The hijacker, described as "psychologically unstable" forced the EgyptAir plane to Cyprus and threatened to blow it up. His explosives turned out to be fake, and he surrendered with all passengers released unharmed after a bizarre six-hour standoff.

As more became known about the motive of the 59-year-old Egyptian who was taken into custody, authorities characterised the commandeering of the EgyptAir jetliner not as an act of terrorism but more like a "family feud" with his former wife.

EgyptAir Flight 181 took off from the Mediterranean coastal city of Alexandria for a 30-minute hop to Cairo with at least 72 people aboard, Cyprus police said, including about two dozen foreigners.

At some point, the hijacker claimed to have explosives in his belt and forced the pilot to fly the Airbus 320 to Cyprus, Egyptian authorities said.

Egyptian passenger Farah el-Dabani told the Dubai-based Al-Arabiyah TV network that the hijacker was seated in the back of the aircraft and that it was the crew who told passengers that the plane was being hijacked.

"There was panic at the beginning, but the crew told us to be quiet. They did a good job to keep us all quiet so the hijacker does not do anything rash," she said in a telephone interview.

After the jet landed in Larnaca about 9 am, the hijacker asked to speak to his Cypriot ex-wife, who was brought to the airport, and he sent out a letter from the aircraft to give to her, said Cypriot Foreign Minister Ioannis Kasoulides.

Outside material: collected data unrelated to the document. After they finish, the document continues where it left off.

(** * Attitude-estimation filter bank of [examples/sim.py]

    A shallow embedding of the three filter derivations of the example
    ([mrp_derivation], [quat_derivation], [mekf_derivation]) and of the
    [AttitudeEstimator] that drives them, followed by the properties
    proved about them.

    The derivations build casadi [SX] expressions, whose meaning is a
    real-valued formula: numbers are modelled as real numbers [R], a
    column vector as a list of reals and a matrix as the list of its rows.
    Rounding and random draws are not part of the model.  The shapes of
    all vectors and matrices are fixed by the signatures of the casadi
    [Function]s; a read outside a vector yields [0] here, which a
    well-shaped call never does.

    The modules [pyecca2.rotation] and [pyecca2.util] that the example
    imports are not part of the example file: the functions taken from
    them are modelled from the specification and marked as such.  The
    simulator is modelled by one turn of its loop, with the random draws
    of the turn as arguments; the scheduler, the logger and the plots are
    left out. *)

From Stdlib Require Import Reals List Lra Lia Psatz.
Import ListNotations.
Local Open Scope R_scope.

(* ================================================================== *)
(** ** Vectors and matrices *)
(* ================================================================== *)

Definition vec := list R.
Definition mat := list (list R).

Fixpoint zipWith {A B C : Type} (f : A -> B -> C) (a : list A) (b : list B)
  : list C :=
  match a, b with
  | x :: a', y :: b' => f x y :: zipWith f a' b'
  | _, _ => []
  end.

(** [imap f i l] maps [f] over [l] together with the position of each
    element, counted from [i]. *)
Fixpoint imap {A B : Type} (f : nat -> A -> B) (i : nat) (l : list A)
  : list B :=
  match l with
  | [] => []
  | a :: l' => f i a :: imap f (S i) l'
  end.

(** [v[i]] and [M[i, j]]. *)
Definition el (v : vec) (i : nat) : R := nth i v 0.
Definition el2 (M : mat) (i j : nat) : R := nth j (nth i M []) 0.

(** [v[a:b]], a column of [b - a] entries. *)
Definition slice (v : vec) (a b : nat) : vec := map (el v) (seq a (b - a)).

(** [v[:n] = block], the effect of the slice assignment. *)
Definition set_head (v : vec) (n : nat) (block : vec) : vec :=
  block ++ skipn n v.

Definition zeros (n : nat) : vec := repeat 0 n.
Definition vertcat (a b : vec) : vec := a ++ b.

Definition vadd (a b : vec) : vec := zipWith Rplus a b.
Definition vsub (a b : vec) : vec := zipWith Rminus a b.
Definition vneg (a : vec) : vec := map Ropp a.
Definition vscale (c : R) (a : vec) : vec := map (Rmult c) a.

Definition dot (a b : vec) : R := fold_right Rplus 0 (zipWith Rmult a b).
Definition norm_2 (a : vec) : R := sqrt (dot a a).

Definition madd (A B : mat) : mat := zipWith vadd A B.
Definition msub (A B : mat) : mat := zipWith vsub A B.
Definition mneg (A : mat) : mat := map vneg A.
Definition mscale (c : R) (A : mat) : mat := map (vscale c) A.

Definition mzeros (n m : nat) : mat := repeat (zeros m) n.

(** [ca.diag] of a column. *)
Definition diag (v : vec) : mat :=
  imap (fun i a => imap (fun j _ => if Nat.eqb j i then a else 0) 0%nat v)
       0%nat v.

Definition eye (n : nat) : mat := diag (repeat 1 n).

Definition ncols (A : mat) : nat :=
  match A with
  | [] => 0%nat
  | r :: _ => length r
  end.

Definition column (A : mat) (j : nat) : vec := map (fun r => el r j) A.

Definition transpose (A : mat) : mat := map (column A) (seq 0 (ncols A)).

(** [ca.mtimes] of a matrix with a column, and of two matrices. *)
Definition mtimes_v (A : mat) (v : vec) : vec := map (fun r => dot r v) A.

Definition mtimes (A B : mat) : mat :=
  map (fun r => map (fun c => dot r c) (transpose B)) A.

(** [ca.tril]: the entries above the diagonal are dropped. *)
Definition tril (A : mat) : mat :=
  imap (fun i r => imap (fun j a => if Nat.leb j i then a else 0) 0%nat r)
       0%nat A.

(** Block matrix [[A, B], [C, D]]. *)
Definition blockcat (A B C D : mat) : mat :=
  zipWith (@app R) A B ++ zipWith (@app R) C D.

Definition outer (a b : vec) : mat :=
  map (fun x => map (fun y => x * y) b) a.

(** The cross-product matrix of a 3-vector. *)
Definition wedge (v : vec) : mat :=
  [ [ 0        ; - el v 2 ; el v 1   ];
    [ el v 2   ; 0        ; - el v 0 ];
    [ - el v 1 ; el v 0   ; 0        ] ].

(** The unit row [e_i] of length [n]. *)
Definition unit_row (n i : nat) : vec :=
  map (fun j => if Nat.eqb j i then 1 else 0) (seq 0 n).

(** [ca.inv] of a matrix with lower-triangular sparsity: the system
    [W X = I] is solved by forward substitution, one row of [X] after the
    other; [acc] holds the rows already found. *)
Fixpoint inv_rows (n i : nat) (rows : list vec) (acc : list vec)
  : list vec :=
  match rows with
  | [] => []
  | w :: rest =>
      let lin := fold_right vadd (zeros n)
                   (zipWith (fun c xk => vscale c xk) w acc) in
      let xi := vscale (/ el w i) (vsub (unit_row n i) lin) in
      xi :: inv_rows n (S i) rest (acc ++ [xi])
  end.

Definition inv (W : mat) : mat := inv_rows (length W) 0 W [].

(** ** Values that support [+] and scaling, as the integrator needs *)

Class Linear (A : Type) := {
  ladd : A -> A -> A;
  lscale : R -> A -> A
}.

#[export] Instance Linear_R : Linear R :=
  {| ladd := Rplus; lscale := Rmult |}.

#[export] Instance Linear_list {A : Type} `{Linear A} : Linear (list A) :=
  {| ladd := zipWith ladd; lscale := fun c => map (lscale c) |}.

(* ================================================================== *)
(** ** [pyecca2.util] *)
(* ================================================================== *)

(** Modelled from the spec: [util.rk4] is not part of the example file.
    "given f(t,y), dt, compute four stage derivatives at t, t+dt/2
    (twice), t+dt, combine with weights 1/6,1/3,1/3,1/6". *)
Definition rk4 {A : Type} `{Linear A}
  (f : R -> A -> A) (t : R) (y : A) (h : R) : A :=
  let k1 := f t y in
  let k2 := f (t + h / 2) (ladd y (lscale (h / 2) k1)) in
  let k3 := f (t + h / 2) (ladd y (lscale (h / 2) k2)) in
  let k4 := f (t + h) (ladd y (lscale h k3)) in
  ladd y (lscale h
            (ladd (ladd (lscale (1 / 6) k1) (lscale (1 / 3) k2))
                  (ladd (lscale (1 / 3) k3) (lscale (1 / 6) k4)))).

(** Modelled from the spec: [util.sqrt_covariance_predict] is not part of
    the example file.  "W' = tril(F W + 0.5 Q W^-T)"; the projection
    [tril] is applied by the caller. *)
Definition sqrt_covariance_predict (W F Q : mat) : mat :=
  madd (mtimes F W) (mtimes (mscale (1 / 2) Q) (transpose (inv W))).

(* ================================================================== *)
(** ** [pyecca2.rotation] *)
(* ================================================================== *)

(** The truth value of [ca.logic_not]. *)
Definition logic_not (a : R) : R := if Req_dec_T a 0 then 1 else 0.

The foreigners on board included eight Americans, four Britons, four Dutch, two Belgians, a French national, an Italian, two Greeks and one Syrian, the Egyptian Civil Aviation Ministry said. The nationalities of three other foreigners could not be determined immediately.

Most of the passengers were freed, and they calmly walked down a set of stairs from the plane, carrying their hand luggage and boarding a bus. But he kept on board seven people: four members of the flight crew and three passengers.

A Cypriot police official who spoke on condition of anonymity because he was not authorized to give out details of the investigation said the hijacker and his wife were divorced in 1994, and the couple had four children.

The hijacker eventually realised there was "no chance" any of his demands to be met, Kasoulides said, and he left the plane, where he was immediately arrested by anti-terrorism police. The belt of explosives turned out to be "telephone cases" made to look like they were explosives.

Just minutes before the arrest, several people were seen also getting off the aircraft, and a crew member — later identified as Ahmed el-Qaddah — climbed out of the cockpit window and slid down the side of the plane in accordance with his training for such emergencies.

Mustafa is to appear in court Wednesday, where authorities will ask that he be held on a number of unspecified charges, said police spokesman Andreas Angelides.